• _Problem to solve_
Identify every line in the records below that contains the word "must", and reproduce each one.

START Data extract

(* ===== verification/Roster.v ===== *)
(** internal/roster: the roster document (types.go), what makes one valid (load.go, keys.go),
    the syntax of a TLS pin (internal/tlspin), and the comparisons every write of the roster
    must pass (writeback.go, rekey.go). go-toml is a parameter: [unmarshal], its decoding of
    the file into the records, and [parse], the expressions of its parser. *)
From Stdlib Require Import Ascii.
From S2P Require Import Prelude GoLib Errors Json Utf8 KvJson.

(** ** TLS pins (tlspin.go) *)
Definition Prefix : string := "sha256//".
Definition b64_byte (c : ascii) : bool := is_alnum c || one_of "+/" c.
(** [n] bytes of the class, and what follows them. *)
Fixpoint counted (p : ascii → bool) (n : nat) (s : string) : option string :=
  match n, s with
  | 0, _ => Some s
  | S n', String c s' => if p c then counted p n' s' else None
  | S _, EmptyString => None
  end.
Definition pinRE (s : string) : bool :=
  match cut_prefix Prefix s with
  | Some t => match counted b64_byte 43 t with Some r => eqb r "=" | None => false end
  | None => false
  end.
Definition Parse (s : string) : res string :=
  if pinRE s then Ok s
  else Er (wrap_pre (sent ErrMalformedPin) (quote s +:+ " is not " +:+ Prefix
             +:+ "<44 base64 characters>, the SHA-256 of a certificate's public key in curl's --pinnedpubkey form")).
Definition SourceSSHVerified : string := "ssh-verified".
Definition SourceSSHStored : string := "ssh-stored".
Definition SourceSSHTOFU : string := "ssh-tofu".
Definition SourceExpect : string := "expect".
Definition ParseSource (s : string) : res string :=
  if bool_decide (s ∈ [SourceSSHVerified; SourceSSHStored; SourceSSHTOFU; SourceExpect]) then Ok s
  else Er (wrap_pre (sent ErrUnknownSource) (quote s +:+ " is not one of "
             +:+ Join ", " [SourceSSHVerified; SourceSSHStored; SourceSSHTOFU; SourceExpect])).

(** ** The document (types.go) *)
Record TokenAuth := { ta_ID : string; SecretEnc : string }.
Record SSHAuth := { ssh_User : string; PublicKey : string; HostKeyFingerprint_ : string; PrivateKeyEnc : string;
                    HostKeySource : string }.
Record TLSPin_ := { SPKISHA256 : string; pin_Source : string }.
Record Target := { tg_ID : string; tg_Host : string; tg_Node : string; tg_APIPort : Z; tg_InsecureTLS : bool;
                   Export_ : string; Token : option TokenAuth; tg_SSH : option SSHAuth; TLS : option TLSPin_ }.
Definition Roster := list Target.
#[global] Instance TokenAuth_eq_dec : EqDecision TokenAuth.
Proof. solve_decision. Defined.
#[global] Instance SSHAuth_eq_dec : EqDecision SSHAuth.
Proof. solve_decision. Defined.
#[global] Instance TLSPin_eq_dec : EqDecision TLSPin_.
Proof. solve_decision. Defined.
Definition ExportToken : string := "token".
Fixpoint Find (r : Roster) (id : string) : option Target :=
  match r with
  | [] => None
  | t :: r' => if eqb (tg_ID t) id then Some t else Find r' id
  end.

(** ** Keys (keys.go) *)
(** What go-toml's parser hands out: a header or a key, each part with its offset, and for a
    key its value and the value's place in the file. *)
Record key_part := { k_Data : string; k_Offset : nat }.
Inductive value :=
| VString (data : string)
| VInline (kvs : list (list key_part * value))
| VArray (items : list value)
| VOther.
Inductive expr :=
| EArrayTable (key : list key_part)
| ETable (key : list key_part)
| EKeyValue (key : list key_part) (val : value) (offset length : nat).
Definition rosterKeys (table : string) : list string :=
  if eqb table "" then ["targets"]
  else if eqb table "targets" then ["id"; "host"; "node"; "api_port"; "insecure_tls"; "export"; "token"; "ssh"; "tls"]
  else if eqb table "targets.token" then ["id"; "secret_enc"]
  else if eqb table "targets.ssh" then ["user"; "public_key"; "host_key_fingerprint"; "private_key_enc"; "host_key_source"]
  else if eqb table "targets.tls" then ["spki_sha256"; "source"]
  else [].
(** The number of newlines in the first [n] bytes. *)
Fixpoint newlines (n : nat) (data : string) : nat :=
  match n, data with
  | S n', String c d => (if is_byte 10 c then 1 else 0) + newlines n' d
  | _, _ => 0
  end.
Fixpoint checkKeyPath (data : string) (path : list string) (key : list key_part) : res (list string) :=
  match key with
  | [] => Ok path
  | k :: key' =>
      let name := k_Data k in
      let parent := Join "." path in
      let allowed := rosterKeys parent in
      let at_line := "roster line " +:+ itoa (Z.of_nat (1 + newlines (k_Offset k) data)) +:+ ": key " +:+ quote name in
      if bool_decide (name ∈ allowed) then checkKeyPath data (path ++ [name]) key'
      else
        match List.find (λ a, equal_fold a name) allowed with
        | Some a => Er (errorf (at_line +:+ " must be spelled " +:+ quote a +:+ ": roster keys are case-sensitive"))
        | None =>
            Er (errorf (at_line +:+ " is not a roster key "
              +:+ (if eqb parent "" then "at the top level" else "in [" +:+ parent +:+ "]")))
        end
  end.
(** [checkKeyValue] and [checkInlineTable]. *)
Section keys.
Context (data : string).
Fixpoint check_value (path : list string) (v : value) : res unit :=
  let fix inline path (kvs : list (list key_part * value)) : res unit :=
    match kvs with
    | [] => Ok tt
    | kv :: kvs' =>
        let^ p := checkKeyPath data path kv.1 orelse id in
        let^ _ := check_value p kv.2 orelse id in inline path kvs'
    end in
  let fix items (l : list value) : res unit :=
    match l with
    | [] => Ok tt
    | VInline kvs :: l' => let^ _ := inline path kvs orelse id in items l'
    | _ :: l' => items l'
    end in
  match v with
  | VInline kvs => inline path kvs
  | VArray l => items l
  | _ => Ok tt
  end.
Fixpoint check_exprs (table : list string) (es : list expr) : res unit :=
  match es with
  | [] => Ok tt
  | (EArrayTable key | ETable key) :: es' =>
      let^ path := checkKeyPath data [] key orelse id in check_exprs path es'
  | EKeyValue key val _ _ :: es' =>
      let^ path := checkKeyPath data table key orelse id in
      let^ _ := check_value path val orelse id in check_exprs table es'
  end.
End keys.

END Data extract

• _Exercise result_
    must pass (writeback.go, rekey.go). go-toml is a parameter: [unmarshal], its decoding of
        | Some a => Er (errorf (at_line +:+ " must be spelled " +:+ quote a +:+ ": roster keys are case-sensitive"))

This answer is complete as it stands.